Playing with The Director

Our club director and her husband very kindly offered to be partners with me and Julie at a Friday night game.  That happened last night; I played with The Director while Julie played with the director's husband.  

Before the game, I went to the ACBL website and reviewed the meanings of the bids on the convention card--how embarrassing would that be, to answer "I don't know" if my new partner had a question about something on my card!  I also went over my notes and played some hands on my computer software program.  My main goal was to have my head in the game and not do anything too stupid.  Did I succeed in this goal?  I think so, but I'm not totally sure.

The evening started out quite well.  At least I think it did, because my partner did not have much to say about my bidding or my play.  I listened as she occasionally commented on our opponents' play, though, which was gratifying because I knew what she was talking about.  
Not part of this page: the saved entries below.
(** X14.  A run starts at rest: after the reset that starts or restarts a
    run, and provided the sprite fits the room, any number of physics steps
    leaves the player grounded with velocity 0 where it was horizontally,
    and at the ground position, as the reset computes it
    (height - player height - ground height) or as the ground snap computes
    it (height - ground height - player height), the same number but for
    rounding, until a jump. *)
Theorem player_rests_until_a_jump (n : nat) (st : Game) :
  player_fits st ->
  let s := resetPlayerAndObstacles st in
  let p := player (runPhysics (replicate n CallStep) s) in
  Player.isGrounded p = true
  /\ Player.velocityY p = 0
  /\ Player.x p = canvas_width st * 0.05
  /\ (Player.y p = canvas_height st - Player.height (player st) - groundHeight st
      \/ Player.y p = groundPosition st).
Proof.
  intros Hfit s p.
  assert (Hrest : forall u : Game,
             player u = player s -> canvas_height u = canvas_height s ->
             groundHeight u = groundHeight s ->
             player (updatePlayer u) = player s).
  { intros u Hp Hc Hgh. rewrite <- Hp. apply updatePlayer_rest.
    - by rewrite Hp.
    - unfold on_or_above_ground. rewrite Hp, Hc, Hgh.
      unfold player_fits in Hfit. cbn. lra.
    - unfold below_ceiling. rewrite Hp.
      unfold player_fits in Hfit. cbn. lra. }
  assert (Hall : forall (m : nat) (u : Game),
             player u = player s -> canvas_height u = canvas_height s ->
             groundHeight u = groundHeight s ->
             player (runPhysics (replicate m CallStep) u) = player s).
  { induction m as [|m IH]; intros u Hp Hc Hgh; [exact Hp|].
    cbn [replicate]. unfold runPhysics. cbn [fold_left physics].
    apply IH; [by apply Hrest | exact Hc | exact Hgh]. }
  assert (Hp : p = player s) by (by apply Hall).
  rewrite Hp. repeat split. left. reflexivity.
Qed.

Lemma player_rests_until_a_jump_witness :
  let p := player (runPhysics (replicate 3 CallStep)
                     (resetPlayerAndObstacles (init 800 600))) in
  Player.isGrounded p = true
  /\ Player.velocityY p = 0
  /\ Player.x p = canvas_width (init 800 600) * 0.05
  /\ (Player.y p
      = canvas_height (init 800 600) - Player.height (player (init 800 600))
        - groundHeight (init 800 600)
      \/ Player.y p = groundPosition (init 800 600)).
Proof.
  assert (Hfit : player_fits (init 800 600))
    by (unfold player_fits; qle_eval).
  exact (player_rests_until_a_jump 3 (init 800 600) Hfit).
Defined.

(** ** Keys *)

Lemma handleKeyInput_airborne (code : string) (st : Game) :
  Player.isGrounded (player st) = false -> handleKeyInput code st = st.
Proof.
  intros Hair. unfold handleKeyInput, jump. rewrite Hair.
  by destruct (_ && _).
Qed.

Lemma handleKeyInput_cases (code : string) (st : Game) :
  handleKeyInput code st = st
  \/ (gameState st = LEVEL \/ gameState st = INFINITE)
     /\ (code = "Space" \/ code = "ArrowUp")
     /\ Player.isGrounded (player st) = true
     /\ handleKeyInput code st
        = set_player
            (set_velocityY (Player.jumpStrength (player st))
               (set_isGrounded false (player st))) st.
Proof.
  unfold handleKeyInput.
  destruct (GameState_eqb (gameState st) LEVEL
            || GameState_eqb (gameState st) INFINITE) eqn:Emode;
    [|by left].
  destruct (String.eqb code "Space" || String.eqb code "ArrowUp") eqn:Ekey;
    [|by left].
  cbn [andb]. unfold jump.
  destruct (Player.isGrounded (player st)) eqn:Eg; [|by left].
  right. split.
  { apply orb_true_iff in Emode as [E|E]; apply GameState_eqb_eq in E; tauto. }
  split.
  { apply orb_true_iff in Ekey as [E|E]; apply String.eqb_eq in E; tauto. }
  split; reflexivity.
Qed.

(** X15.  A key press changes the state only when the mode is LEVEL or
    INFINITE, the key is Space or ArrowUp and the player is grounded; it
    then sets the vertical velocity to the jump impulse and clears the
    grounded flag, nothing else.  After it no key press has any effect: there
    is no second jump in the air. *)
Theorem keys_jump_only_from_the_ground (code : string) (st : Game) :
  handleKeyInput code st <> st ->
  (gameState st = LEVEL \/ gameState st = INFINITE)
  /\ (code = "Space" \/ code = "ArrowUp")
  /\ Player.isGrounded (player st) = true
  /\ handleKeyInput code st
     = set_player
         (set_velocityY (Player.jumpStrength (player st))
            (set_isGrounded false (player st))) st
  /\ forall code', handleKeyInput code' (handleKeyInput code st)
                   = handleKeyInput code st.
Proof.
  intros Hchg.
  destruct (handleKeyInput_cases code st)
    as [Hsame | (Hmode & Hkey & Hg & Hjump)]; [contradiction|].
  split; [exact Hmode|]. split; [exact Hkey|]. split; [exact Hg|].
  split; [exact Hjump|]. intros code'. rewrite Hjump.
  by apply handleKeyInput_airborne.
Qed.

Lemma keys_jump_only_from_the_ground_witness :
  Player.isGrounded (player levelOneState) = true
  /\ forall code', handleKeyInput code' (handleKeyInput "Space" levelOneState)
                   = handleKeyInput "Space" levelOneState.
Proof.
  assert (Hchg : handleKeyInput "Space" levelOneState <> levelOneState).
  { intros E.
    apply (f_equal (fun s => Player.isGrounded (player s))) in E.
    vm_compute in E. discriminate E. }
  pose proof (keys_jump_only_from_the_ground "Space" levelOneState Hchg) as H.
  exact (conj (proj1 (proj2 (proj2 H))) (proj2 (proj2 (proj2 (proj2 H))))).
Defined.

(** ** The room after a resize *)

(** X16.  A resize puts the player at the position the ground snap assigns.
    On a viewport at least 22 pixels high the sprite then fits the room
    between ceiling and ground line and the player is not above the
    ceiling; on a viewport at most 21 pixels high the sprite does not fit
    and the player is above the ceiling.  (The exact threshold, 18/0.85, lies
    between the two.) *)
Theorem resize_room_fits_from_22_pixels (w h : Q) (st : Game) :
  let st' := resizeCanvas w h st in
  Player.y (player st') = groundPosition st'
  /\ (22 <= h -> player_fits st' /\ below_ceiling st')
  /\ (h <= 21 -> ~ player_fits st' /\ ~ below_ceiling st').
Proof.
  intros st'. split; [reflexivity|].
  destruct (resizeCanvas_geometry w h st)
    as (Hg & Hph & _ & _ & Hy & _ & _ & _ & _ & Hch).
  cbv zeta in Hph, Hy. fold st' in Hg, Hph, Hy, Hch.
  unfold player_fits, below_ceiling. rewrite Hy, Hph, Hg, Hch.
  destruct (Q.max_spec 18 (h * 0.06)) as [[Hlt ->] | [Hle ->]];
    (split; intros Hh; [split; lra | split; intros Hn; lra]).
Qed.

Lemma resize_room_fits_from_22_pixels_witness :
  (player_fits (resizeCanvas 800 600 globals)
   /\ below_ceiling (resizeCanvas 800 600 globals))
  /\ ~ player_fits (resizeCanvas 100 10 globals).
Proof.
  assert (H1 : (22 : Q) <= 600) by qle_eval.
  assert (H2 : (10 : Q) <= 21) by qle_eval.
  split.
  - exact (proj1 (proj2 (resize_room_fits_from_22_pixels 800 600 globals)) H1).
  - exact (proj1 (proj2 (proj2 (resize_room_fits_from_22_pixels 100 10
                                  globals)) H2)).
Defined.

(** ** A run without obstacles *)

Lemma gameLoop_no_obstacles (t : Q) (st : Game) :
  gameState st = LEVEL \/ gameState st = INFINITE ->
  levelObstacles st = [] ->
  gameState (gameLoop t st) = gameState st
  /\ levelObstacles (gameLoop t st) = [].
Proof.
  intros Hmode Hobs. rewrite gameLoop_play by exact Hmode. cbv zeta.
  unfold updateGame.
  rewrite updateObstacles_clear.
  - change (levelObstacles (updatePlayer (set_lastTime t st)))
      with (levelObstacles st).
    rewrite Hobs. cbn [last afterScan fmap list_fmap].
    destruct (GameState_eqb _ _); split; reflexivity.
  - change (levelObstacles (updatePlayer (set_lastTime t st)))
      with (levelObstacles st).
    rewrite Hobs. constructor.
Qed.

(** X17.  A run with an empty obstacle list never ends: every frame leaves
    the mode and the empty list as they are, so a level without obstacles
    would never be completed.  (The generator never returns an empty list
    for a run.) *)
Theorem run_without_obstacles_never_ends (ts : list Q) :
  forall st : Game,
    gameState st = LEVEL \/ gameState st = INFINITE ->
    levelObstacles st = [] ->
    Forall (fun s => gameState s = gameState st /\ levelObstacles s = [])
      (frames ts st).
Proof.
  induction ts as [|t ts IH]; intros st Hmode Hobs; cbn [frames];
    [constructor|].
  destruct (gameLoop_no_obstacles t st Hmode Hobs) as [Hg Ho].
  constructor; [by split|].
  rewrite <- Hg. apply IH; [by rewrite Hg | exact Ho].
Qed.

Lemma run_without_obstacles_never_ends_witness :
  Forall (fun s => gameState s = LEVEL /\ levelObstacles s = [])
    (frames [16; 32] (set_gameState LEVEL (init 800 600))).
Proof.
  assert (Hmode : gameState (set_gameState LEVEL (init 800 600)) = LEVEL \/
                  gameState (set_gameState LEVEL (init 800 600)) = INFINITE)
    by (left; reflexivity).
  exact (run_without_obstacles_never_ends [16; 32]
           (set_gameState LEVEL (init 800 600)) Hmode eq_refl).
Defined.

(** ** The jump *)

Lemma jumpArc_bounds (k : nat) :
  (k <= 33)%nat -> -0.4845 <= jumpArc k <= 0.
Proof.
  intros Hk. unfold jumpArc. cbv zeta.
  set (K := inject_Z (Z.of_nat k)).
  assert (H0 : 0 <= K) by (subst K; change 0 with (inject_Z 0);
                           rewrite <- Zle_Qle; lia).
  assert (H33 : K <= 33) by (subst K; change 33 with (inject_Z 33);
                             rewrite <- Zle_Qle; lia).
  assert (Hint : K <= 16 \/ 17 <= K).
  { subst K. destruct (decide (k <= 16)%nat); [left|right].
    - change 16 with (inject_Z 16). rewrite <- Zle_Qle. lia.
    - change 17 with (inject_Z 17). rewrite <- Zle_Qle. lia. }
  split; [destruct Hint; nra | nra].
Qed.

Lemma jumpArc_step (k : nat) :
  jumpArc (S k)
  == jumpArc k + (-0.06 + 0.0035 * inject_Z (Z.of_nat (S k))).
Proof.
  unfold jumpArc. cbv zeta.
  rewrite Nat2Z.inj_succ, <- Z.add_1_r, inject_Z_plus.
  change (inject_Z 1) with 1. ring.
Qed.

Lemma jumpArc_34 : jumpArc 34 == 0.0425.
Proof. reflexivity. Qed.

Lemma resized_to_resize (w h : Q) (st : Game) :
  resized_to h (resizeCanvas w h st).
Proof. repeat split. Qed.

Lemma resized_to_physics (h : Q) (c : PhysicsCall) (st : Game) :
  resized_to h st -> resized_to h (physics c st).
Proof.
  intros (H1 & H2 & H3 & H4 & H5 & H6). destruct c; cbn [physics].
  - pose proof (updatePlayer_constants st) as Hc.
    unfold resized_to.
    rewrite <- H3, <- H4, <- H5, <- H6.
    split; [exact H1|]. split; [exact H2|].
    split; [exact (f_equal (fun c => snd (fst (fst (fst (fst c))))) Hc)|].
    split; [exact (f_equal (fun c => snd (fst (fst (fst c)))) Hc)|].
    split; [exact (f_equal (fun c => snd (fst (fst c))) Hc)|].
    exact (f_equal (fun c => snd (fst c)) Hc).
  - unfold jump. destruct (Player.isGrounded (player st)); by repeat split.
Qed.

Lemma ground_line_room (h : Q) :
  50 <= h -> 0 <= h - Qmax 18 (h * 0.06) - h * 0.15 - h * 0.4845.
Proof.
  intros Hh.
  destruct (Q.max_spec 18 (h * 0.06)) as [[_ ->] | [_ ->]]; lra.
Qed.

Lemma on_jump_arc_step (h : Q) (st : Game) :
  50 <= h -> resized_to h st ->
  let y0 := h - Qmax 18 (h * 0.06) - h * 0.15 in
  on_jump_arc h y0 (player st) ->
  on_jump_arc h y0 (player (updatePlayer st)).
Proof.
  intros Hh (Hc & Hg & Hph & Hgr & _ & Htv) y0 Harc.
  pose proof (ground_line_room h Hh) as Hroom. fold y0 in Hroom.
  unfold updatePlayer. cbn [player set_player]. rewrite Hc, Hg.
  destruct Harc as [[Hgd Hy] | (Hair & k & Hk & Hv & Hy)].
  - (* at rest *)
    unfold integrate. rewrite Hgd. cbn [negb].
    unfold groundCollision. rewrite Hph.
    assert (E1 : Qlt_bool (h - Qmax 18 (h * 0.06))
                   (Player.y (player st) + h * 0.15) = false).
    { apply Qlt_bool_false_iff. rewrite Hy. subst y0. lra. }
    rewrite E1. unfold ceilingClamp.
    assert (E2 : Qlt_bool (Player.y (player st)) 0 = false).
    { apply Qlt_bool_false_iff. rewrite Hy. lra. }
    rewrite E2. left. by split.
  - (* k steps into the jump *)
    destruct (jumpArc_bounds k Hk) as [Hlo Hhi].
    pose proof (jumpArc_step k) as Hstep.
    set (K := inject_Z (Z.of_nat k)) in *.
    assert (HK : inject_Z (Z.of_nat (S k)) == K + 1).
    { subst K. rewrite Nat2Z.inj_succ, <- Z.add_1_r, inject_Z_plus.
      reflexivity. }
    assert (HK0 : 0 <= K <= 33).
    { subst K. split.
      - change 0 with (inject_Z 0). rewrite <- Zle_Qle. lia.
      - change 33 with (inject_Z 33). rewrite <- Zle_Qle. lia. }
    unfold integrate. rewrite Hair. cbn [negb].
    player_fields. rewrite Htv, Hgr.
    assert (Hv1 : Player.velocityY (player st) + h * 0.0035
                  == (-0.06 + 0.0035 * (K + 1)) * h)
      by (rewrite Hv; ring).
    assert (E0 : Qlt_bool (h * 2.5)
                   (Player.velocityY (player st) + h * 0.0035) = false).
    { apply Qlt_bool_false_iff. rewrite Hv1. nra. }
    rewrite E0. player_fields.
    set (v1 := Player.velocityY (player st) + h * 0.0035) in *.
    assert (Hy1 : Player.y (player st) + v1 == y0 + h * jumpArc (S k)).
    { rewrite Hy, Hv1, Hstep, HK. ring. }
    unfold groundCollision. player_fields. rewrite Hph.
    destruct (Qlt_bool (h - Qmax 18 (h * 0.06))
                (Player.y (player st) + v1 + h * 0.15)) eqn:Eland.
    + (* landing *)
      unfold ceilingClamp. player_fields.
      assert (E2 : Qlt_bool (h - Qmax 18 (h * 0.06) - h * 0.15) 0 = false).
      { apply Qlt_bool_false_iff. fold y0. lra. }
      rewrite E2. left. split; reflexivity.
    + (* still in the air *)
      apply Qlt_bool_false_iff in Eland.
      assert (Hnot34 : (S k <= 33)%nat).
      { destruct (decide (k = 33%nat)) as [->|Hne]; [|lia].
        exfalso. apply Eland. rewrite Hy1, jumpArc_34. subst y0. nra. }
      destruct (jumpArc_bounds (S k) Hnot34) as [Hlo1 Hhi1].
      unfold ceilingClamp. player_fields.
      assert (E2 : Qlt_bool (Player.y (player st) + v1) 0 = false).
      { apply Qlt_bool_false_iff. rewrite Hy1. nra. }
      rewrite E2. right. split; [exact Hair|].
      exists (S k). split; [exact Hnot34|].
      player_fields. split; [|exact Hy1].
      subst v1. rewrite Hv1, HK. reflexivity.
Qed.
I was not surprised when this silence ended.  My bidding and defensive play were okay and at times even good, but my play as declarer was often flawed.  My partner pointed out the analysis I should have done as I planned the play of the hand.  I am trying to get better at this, but it is really difficult to think about all of the elements involved and put them together in a way that works.   I need to:  Think.  Think.  Think.  Practice.  Practice.  Practice. 

I thought I would be anxious playing with The Director, but I was not.  It helped that the cards were not too weird and so the bidding was relatively simple.  Also, she made some nice comments about my play and her advice was always matter-of-fact, never critical.  We ended up 2nd in A for the session, 1st in B.

A couple of people did compliment me on my calm demeanor.  Maybe someday I will be such a good player that people will want to be my partner and be nervous about it at the same time!










Saturday, April 24, 2010

Lansing NLM Tournament

Julie and I drove to Lansing today with a couple of friends to play in the NLM tournament.  We had our best game yet, placing first in north-south!  It was a very nice afternoon, but most of the details escape me at the moment.  One thing that I do remember is that the director called for a 5 minute "hospitality break" in the middle of the session.  That gave people a chance to get up and stretch, get a snack, or catch up on their play if they were behind.  I liked that; I wonder why we don't do that in GR?  

We played mostly defense, which was in our favor because it turns out we are better at that than at offensive play.  Also, even though we went over and over certain conventions and bids that we are trying to incorporate in our game, we did not get to use any of them.  How can we improve if we have so little opportunity to make some types of bids?

Sunday, April 18, 2010

GR Sectional Tournament

Day 1, Friday afternoon:  Picture members of an extended family gathering for a holiday celebration.  Many haven't seen each other for awhile, so there are happy greetings and much laughter.  The adults gather around the dining room table, talking over each other because there is so much to catch up on.  Wouldn't it be nice, they think, for the children to sit together and get to know each other better.  After all, they don't see each other very often and besides, there is no room for them at the big table.  So card tables are set up in another part of the house, the kitchen or maybe the living room.  And there the children sit, eyeing each other warily and feeling left out of the real action.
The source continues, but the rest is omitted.